Guava Splitter vs StringUtils

So I recently wrote a post about good old reliable Apache Commons StringUtils, which provoked a couple of comments, one of which was that Google Guava provides better mechanisms for joining and splitting Strings. I have to admit, this is a corner of Guava I’ve yet to explore. So thought I ought to take a closer look, and compare with StringUtils, and I have to admit I was surprised at what I found.

Splitting strings eh? There can’t be many different ways of doing this surely?

Well Guava and StringUtils do take a sylisticly different approach. Lets start with the basic usage.
 

// Apache StringUtils...
String[] tokens1 = StringUtils.split('one,two,three',',');

// Guava splitter...
Iterable<String> tokens2 = Splitter.on(',').split('one,two,three');

So, my first observation is that Splitter is more object orientated. You have to create a splitter object, which you then use to do the splitting. Whereas the StringUtils splitter methods uses a more functional style, with static methods.

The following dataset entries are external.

Lemma bmap_ok x s t V Q F k i bn : tx x [] s (Txspec V ∅ Q ∅) → fs_sb t = sb → i_dev (ii t i) = tx_dev → file_wf V sb (i_addrs (ii t i)) → map_wf V sb →
  0 ≤ bn < MAXFILE → room (Txspec V ∅ Q ∅) F k → bitmap_blocks sb ⊆ F → 2 ≤ k →
  baddr V (i_addrs (ii t i)) (Z.to_nat bn) ≠ 0 ∨ (2 ≤ length (free_blocks V sb))%nat →
  ∃ s' t' V' Q' A' a, bmap i bn (s, t) = Ret a (s', t') ∧ tx x [] s' (Txspec V' ∅ Q' ∅) ∧ retyped t t' i A' ∧
    bmapped V (i_addrs (ii t i)) Q (Z.to_nat bn) V' A' Q' a ∧ Q ⊆ Q' ∧
    (baddr V (i_addrs (ii t i)) (Z.to_nat bn) ≠ 0 → V' = V ∧ Q' = Q ∧ A' = i_addrs (ii t i)).
Proof using All.
  intros Hx Hsb Hdev Hwf Hmap Hbn Hr HF Hk Hfree. set (A := i_addrs (ii t i)) in *. set (n := Z.to_nat bn) in *.
  assert (∀ b, block_ok (V b)) as HV by (intros b; exact (tx_block x [] s _ b Hx)). pose proof (fw_len _ _ _ Hwf) as Hlen.
  unfold MAXFILE, NDIRECT, NINDIRECT in Hbn. unfold bmap. next. rewrite Hdev. unfold NDIRECT, NINDIRECT.
  assert (∀ m, addr (ii t i) m = default 0 (A !! m)) as Eaddr by done.
  destruct (Z.ltb_spec bn 12) as [Hlt|Hge]; fold n; rewrite Eaddr.
  - assert (baddr V A n = default 0 (A !! n)) as Eb by (rewrite baddr_fblock, fblock_direct by lia; done). rewrite <- Eb.
    destruct (Z.eqb_spec (baddr V A n) 0) as [E0|E0].
    + destruct (free_blocks V sb) as [|a rest] eqn:Ef; [destruct Hfree; simpl in *; [done|lia]|].
      destruct (balloc_first x s t V ∅ Q F k a rest) as (Hd & Hu & s1 & E1 & Hx1); try done; [by left|lia|]. run E1. next.
      set (V1 := bupd (mark V sb a) a zero_block) in *.
      assert (∀ c, 0 ≤ c < sb_size sb → used V1 sb c = used V sb c || (c =? a)) as Hused by (intros c Hc; by apply balloc_used).
      assert (BBLOCK a sb ∈ bitmap_blocks sb) as Hba by (apply BBLOCK_in; [apply Hly|pose proof (data_range sb a Hly Hd); lia]).
      assert (baddr V1 (<[n := a]> A) n = a) as Ea by (rewrite baddr_fblock, fblock_direct by lia; by rewrite list_lookup_insert_eq by lia).
      eexists s1, _, V1, _, (<[n := a]> A), a. split; [done|]. split; [exact Hx1|]. split; [split; [done|by rewrite ii_upd_eq|intros j Hj; by rewrite ii_upd_ne]|].
      split; [|split; [set_solver|done]]. split.
      * apply extends_direct; try done; [lia|]. by rewrite <- baddr_fblock by lia.
      * split; [done|pose proof (data_range sb a Hly Hd); lia].
      * intros _. apply bupd_eq.
      * by apply map_wf_balloc.
      * set_solver.
      * rewrite (free_blocks_mark V V1 sb a rest (ly_bitmap _ Hly) Ef Hused), Ef. simpl. lia.
    + eexists s, t, V, Q, A, _. split; [done|]. split; [done|]. split; [apply retyped_refl|]. split; [by apply bmapped_refl|done].
  - rewrite (proj2 (Z.ltb_lt (bn - 12) 128)) by lia. pose proof (fblock_indirect V A) as EI. rewrite <- EI.
    replace (bn - 12) with (Z.of_nat (n - 12)) by lia. assert (n = 12 + (n - 12))%nat as En by lia. set (j := (n - 12)%nat) in *.
    assert ((j < 128)%nat) as Hj by lia. change (bind (bread_ _ _) _) with (bmap_entry tx_dev (fblock V A 140) (Z.of_nat j)) || idtac.
    destruct (Z.eqb_spec (fblock V A 140) 0) as [E0|E0].
    + assert (baddr V A n = 0) as Eb0. { rewrite baddr_fblock, fblock_entry by lia. unfold ent. by rewrite <- EI, E0. }
      destruct (free_blocks V sb) as [|I rest] eqn:Ef; [destruct Hfree; simpl in *; [done|lia]|].
      destruct (balloc_first x s t V ∅ Q F k I rest) as (Hd & Hu & s1 & E1 & Hx1); try done; [by left|lia|]. run2 E1.
      erewrite bind_bind_Ret; [|reflexivity]. next. set (V1 := bupd (mark V sb I) I zero_block) in *.
      assert (∀ c, 0 ≤ c < sb_size sb → used V1 sb c = used V sb c || (c =? I)) as Hused by (intros c Hc; by apply balloc_used).
      assert (BBLOCK I sb ∈ bitmap_blocks sb) as Hba by (apply BBLOCK_in; [apply Hly|pose proof (data_range sb I Hly Hd); lia]).
      pose proof (extends_indirect sb V A I Hly HV Hwf Hd Hu E0) as Hext. fold V1 in Hext. set (A1 := <[12%nat := I]> A) in *.
      assert (fblock V1 A1 140 = I) as EI1 by (rewrite fblock_indirect; unfold A1; by rewrite list_lookup_insert_eq by lia).
      pose proof (free_blocks_mark V V1 sb I rest (ly_bitmap _ Hly) Ef Hused) as Efr. pose proof (data_range sb I Hly Hd) as HIr.
      set (t1 := upd_inode i _ t). assert (retyped t t1 i A1) as Ht1 by (split; [done|unfold t1; by rewrite ii_upd_eq|intros j' Hj'; unfold t1; by rewrite ii_upd_ne]).
      assert (baddr V1 A1 (12 + j) = 0) as Eb1.
      { rewrite baddr_fblock, fblock_entry by lia. unfold ent. rewrite <- !(fblock_indirect V1 A1), EI1. rewrite (proj2 (Z.eqb_neq _ _)) by lia.
        unfold V1. rewrite bupd_eq. apply entry_zero. lia. }
      destruct (bmap_entry_ok x s1 t1 V1 ({[I; BBLOCK I sb]} ∪ Q) F (k - 1) A1 j Hx1) as (s2 & V2 & Q2 & a & E2 & Hx2 & Hb2 & Hf2 & Hq2 & EI2 & _);
        [by rewrite (rt_sb _ _ _ _ Ht1)|apply Hext|by apply map_wf_balloc|done|lia| |done|lia| |].
      { pose proof (room_sub (Txspec V ∅ Q ∅) (Txspec V1 ∅ ({[I; BBLOCK I sb]} ∪ Q) ∅) F k {[I]} Hr) as Hrs. rewrite size_singleton in Hrs. apply Hrs; [simpl; set_solver|lia]. }
      { right. rewrite Efr. destruct Hfree as [?|Hfree]; [done|]. simpl in Hfree. lia. }
      rewrite EI1 in E2, EI2. exists s2, t1, V2, Q2, A1, a. split; [exact E2|]. split; [done|]. split; [done|]. rewrite <- En in Hb2.
      split; [|split; [set_solver|done]]. destruct Hb2 as [C1 C2 C3 C4 C5 C6]. split; try done.
      * eapply extends_trans; [done|exact Hext|exact C1].
      * intros _. apply C3. by rewrite En.
      * rewrite EI2 in *. set_solver.
      * rewrite Ef. rewrite Efr in Hf2. simpl. lia.
    + next. destruct (bmap_entry_ok x s t V Q F k A j Hx Hsb Hwf Hmap Hj E0 Hr HF) as (s1 & V1 & Q1 & a & E1 & Hx1 & Hb1 & Hf1 & Hq1 & EI1 & Hsame); [lia| |].
      { rewrite <- En. destruct Hfree; [by left|right; lia]. }
      rewrite <- En in *. exists s1, t, V1, Q1, A, a. split; [exact E1|]. split; [done|]. split; [apply retyped_refl|]. split; [done|]. split; [done|].
      intros Hz. by destruct (Hsame Hz).
Qed.
End files.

Here I much prefer Splitter. Need a reusable splitter that splits comma separated lists? A splitter that also trims leading and trailing white space, and ignores empty elements? Not a problem:

Splitter niceCommaSplitter = Splitter.on(',')
                              .omitEmptyString()
                              .trimResults();

niceCommaSplitter.split('one,, two,  three'); //'one','two','three'
niceCommaSplitter.split('  four  ,  five  '); //'four','five'

That looks really useful, any other differences?

The other thing to notice is that Splitter returns an Iterable<String>, whereas StringUtils.split returns a String array.

Don’t really see that making much of a difference, most of the time I just want to loop through the tokens in order anyway!

I also didn’t think it was a big deal, until I examined the performance of the two approaches. To do this I tried running the following code:

final String numberList = 'One,Two,Three,Four,Five,Six,Seven,Eight,Nine,Ten';

long start = System.currentTimeMillis();  
for(int i=0; i<1000000; i++) {
    StringUtils.split(numberList , ',');   
}
System.out.println(System.currentTimeMillis() - start);

start = System.currentTimeMillis();
for(int i=0; i<1000000; i++) {
    Splitter.on(',').split(numberList );
}
System.out.println(System.currentTimeMillis() - start);

On my machine this output the following times:

594
31

Guava’s Splitter is almost 10 times faster!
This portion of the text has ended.